_Assigned task_: In full and without alteration, write out the data below.

_Recorded data_:
(** The body of the outer [try] (lines 321-589). *)
Definition attempt (query : Query.t) : U unit :=
  (checkVersion query ;;
   tokenData <- verifyToken query ;;
   when (DISABLE_ANONYMOUS cfg && negb (isSome tokenData))
     (throw (Error "Expecting token")) ;;
   fetched <- fetch query tokenData ;;
   commit query tokenData fetched)%handler.

(** The outer [catch] (lines 590-632). *)
Definition onFailure (query : Query.t) (e : Exception) : U unit :=
  if instanceofError e then
    (when (negb (instanceofJsonWebTokenError e))
       (emit (SentryCapture (Caught e)) ;;
        emit (ConsoleError (Caught e))) ;;
     returnIfAborted ;;
     resUpgrade (inr (UpgradeFailedInvalidData
                        (if instanceofJsonWebTokenError e
                         then tokenInvalidException cfg else None)
                        (Some (messageOf e)) 401 (Query.roomId query))))%handler
  else
    (returnIfAborted ;;
     resUpgrade (inr (UpgradeFailedInvalidData
                        None (Some "500 Internal Server Error") 500
                        (Query.roomId query))))%handler.

(** The [upgrade] handler; [validated] is the result of
    [validateWebsocketQuery], [None] when it already answered the request. *)
Definition upgrade (validated : option Query.t) : U unit :=
  match validated with
  | None => exit
  | Some query => tryCatch (attempt query) (onFailure query)
  end.

(** The calls one upgrade makes, [upgradeAborted] starting at
    [{ aborted: false }]. *)
Definition upgradeCalls (validated : option Query.t) : list UpgradeEvent :=
  calls (upgrade validated false).

End Upgrade.

(** The data given to [res.upgrade], call by call. *)
Definition upgrades (t : list UpgradeEvent)
  : list (UpgradeData.t + UpgradeFailedData) :=
  flat_map (fun ev => match ev with ResUpgrade d _ _ _ => [d] | _ => [] end) t.

(** The lookups started. *)
Definition lookups (t : list UpgradeEvent) : list Lookup.t :=
  flat_map (fun ev => match ev with FetchMemberDataByUuid a => [a] | _ => [] end) t.

End Room.

(** ** The [/room] socket: [open] *)

Module RoomOpen.

Import Handler Room.

(** The session [initClient] makes of the socket: the seed it copies and
    the fields it initialises. *)
Record Client := {
  seed : UpgradeData.t;
  disconnecting : bool;
  batchedMessages : string * list Opaque;
  batchTimeout : option Z;
  listenedZones : list Opaque;
  spaces : list Opaque;
  spacesFilters : list (string * list Opaque)
}.

(** [initClient] (lines 914-959). *)
Definition initClient (ws : UpgradeData.t) : Client :=
  {| seed := ws;
     disconnecting := false;
     batchedMessages := ("", []);
     batchTimeout := None;
     listenedZones := [];
     spaces := [];
     spacesFilters := [] |}.

Inductive Event :=
| DeleteRoomIfEmptyFromId (roomId : string)
| EmitTokenExpiredMessage
| EmitErrorScreenMessage (error : ErrorApiData)
| EmitInvalidCharacterTextureMessage
| EmitInvalidCompanionTextureMessage
| EmitConnectionErrorMessage (message : option string)
| WsEnd (code : Z) (reason : string)
| HandleJoinRoom (client : Client)
| EmitXMPPSettings
| ClientSend (type message : string)
| SentryCapture (what : Report)
| ConsoleError (what : Report).

(** What the [open] handler does not decide: how [handleJoinRoom] ends,
    whether the socket was closed while it was awaited, and what the schema
    of a queued user message makes of each entry of [client.messages]. *)
Record Run := {
  joinRoom : Exception + unit;
  closedWhileJoining : bool;
  parseMessage : Opaque -> Exception + (string * string)
}.

(** The state is the session, [None] until [initClient] has run. *)
Definition O := M (option Client) Event.

Definition setDisconnecting (b : bool) (c : Client) : Client :=
  {| seed := seed c;
     disconnecting := b;
     batchedMessages := batchedMessages c;
     batchTimeout := batchTimeout c;
     listenedZones := listenedZones c;
     spaces := spaces c;
     spacesFilters := spacesFilters c |}.

(** The branch [ws.rejected === true] (lines 642-663). *)
Definition rejected (cfg : Config) (ws : UpgradeFailedData) : O unit :=
  (when (Js.truthyOpt (roomIdOf ws))
     (emit (DeleteRoomIfEmptyFromId (Js.nullish (roomIdOf ws) ""))) ;;
   (if strictEq (reasonOf ws) (option_map tagReason (tokenInvalidException cfg))
    then emit EmitTokenExpiredMessage
    else match ws with
         | UpgradeFailedErrorData _ error => emit (EmitErrorScreenMessage error)
         | UpgradeFailedInvalidTexture character =>
             emit EmitInvalidCharacterTextureMessage
         | UpgradeFailedInvalidTexture companion =>
             emit EmitInvalidCompanionTextureMessage
         | UpgradeFailedInvalidData _ message _ _ =>
             emit (EmitConnectionErrorMessage message)
         end) ;;
   emit (WsEnd 1000 "Error message sent") ;;
   exit)%handler.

_Exercise solution_:
(** The body of the outer [try] (lines 321-589). *)
Definition attempt (query : Query.t) : U unit :=
  (checkVersion query ;;
   tokenData <- verifyToken query ;;
   when (DISABLE_ANONYMOUS cfg && negb (isSome tokenData))
     (throw (Error "Expecting token")) ;;
   fetched <- fetch query tokenData ;;
   commit query tokenData fetched)%handler.

(** The outer [catch] (lines 590-632). *)
Definition onFailure (query : Query.t) (e : Exception) : U unit :=
  if instanceofError e then
    (when (negb (instanceofJsonWebTokenError e))
       (emit (SentryCapture (Caught e)) ;;
        emit (ConsoleError (Caught e))) ;;
     returnIfAborted ;;
     resUpgrade (inr (UpgradeFailedInvalidData
                        (if instanceofJsonWebTokenError e
                         then tokenInvalidException cfg else None)
                        (Some (messageOf e)) 401 (Query.roomId query))))%handler
  else
    (returnIfAborted ;;
     resUpgrade (inr (UpgradeFailedInvalidData
                        None (Some "500 Internal Server Error") 500
                        (Query.roomId query))))%handler.

(** The [upgrade] handler; [validated] is the result of
    [validateWebsocketQuery], [None] when it already answered the request. *)
Definition upgrade (validated : option Query.t) : U unit :=
  match validated with
  | None => exit
  | Some query => tryCatch (attempt query) (onFailure query)
  end.

(** The calls one upgrade makes, [upgradeAborted] starting at
    [{ aborted: false }]. *)
Definition upgradeCalls (validated : option Query.t) : list UpgradeEvent :=
  calls (upgrade validated false).

End Upgrade.

(** The data given to [res.upgrade], call by call. *)
Definition upgrades (t : list UpgradeEvent)
  : list (UpgradeData.t + UpgradeFailedData) :=
  flat_map (fun ev => match ev with ResUpgrade d _ _ _ => [d] | _ => [] end) t.

(** The lookups started. *)
Definition lookups (t : list UpgradeEvent) : list Lookup.t :=
  flat_map (fun ev => match ev with FetchMemberDataByUuid a => [a] | _ => [] end) t.

End Room.

(** ** The [/room] socket: [open] *)

Module RoomOpen.

Import Handler Room.

(** The session [initClient] makes of the socket: the seed it copies and
    the fields it initialises. *)
Record Client := {
  seed : UpgradeData.t;
  disconnecting : bool;
  batchedMessages : string * list Opaque;
  batchTimeout : option Z;
  listenedZones : list Opaque;
  spaces : list Opaque;
  spacesFilters : list (string * list Opaque)
}.

(** [initClient] (lines 914-959). *)
Definition initClient (ws : UpgradeData.t) : Client :=
  {| seed := ws;
     disconnecting := false;
     batchedMessages := ("", []);
     batchTimeout := None;
     listenedZones := [];
     spaces := [];
     spacesFilters := [] |}.

Inductive Event :=
| DeleteRoomIfEmptyFromId (roomId : string)
| EmitTokenExpiredMessage
| EmitErrorScreenMessage (error : ErrorApiData)
| EmitInvalidCharacterTextureMessage
| EmitInvalidCompanionTextureMessage
| EmitConnectionErrorMessage (message : option string)
| WsEnd (code : Z) (reason : string)
| HandleJoinRoom (client : Client)
| EmitXMPPSettings
| ClientSend (type message : string)
| SentryCapture (what : Report)
| ConsoleError (what : Report).

(** What the [open] handler does not decide: how [handleJoinRoom] ends,
    whether the socket was closed while it was awaited, and what the schema
    of a queued user message makes of each entry of [client.messages]. *)
Record Run := {
  joinRoom : Exception + unit;
  closedWhileJoining : bool;
  parseMessage : Opaque -> Exception + (string * string)
}.

(** The state is the session, [None] until [initClient] has run. *)
Definition O := M (option Client) Event.

Definition setDisconnecting (b : bool) (c : Client) : Client :=
  {| seed := seed c;
     disconnecting := b;
     batchedMessages := batchedMessages c;
     batchTimeout := batchTimeout c;
     listenedZones := listenedZones c;
     spaces := spaces c;
     spacesFilters := spacesFilters c |}.

(** The branch [ws.rejected === true] (lines 642-663). *)
Definition rejected (cfg : Config) (ws : UpgradeFailedData) : O unit :=
  (when (Js.truthyOpt (roomIdOf ws))
     (emit (DeleteRoomIfEmptyFromId (Js.nullish (roomIdOf ws) ""))) ;;
   (if strictEq (reasonOf ws) (option_map tagReason (tokenInvalidException cfg))
    then emit EmitTokenExpiredMessage
    else match ws with
         | UpgradeFailedErrorData _ error => emit (EmitErrorScreenMessage error)
         | UpgradeFailedInvalidTexture character =>
             emit EmitInvalidCharacterTextureMessage
         | UpgradeFailedInvalidTexture companion =>
             emit EmitInvalidCompanionTextureMessage
         | UpgradeFailedInvalidData _ message _ _ =>
             emit (EmitConnectionErrorMessage message)
         end) ;;
   emit (WsEnd 1000 "Error message sent") ;;
   exit)%handler.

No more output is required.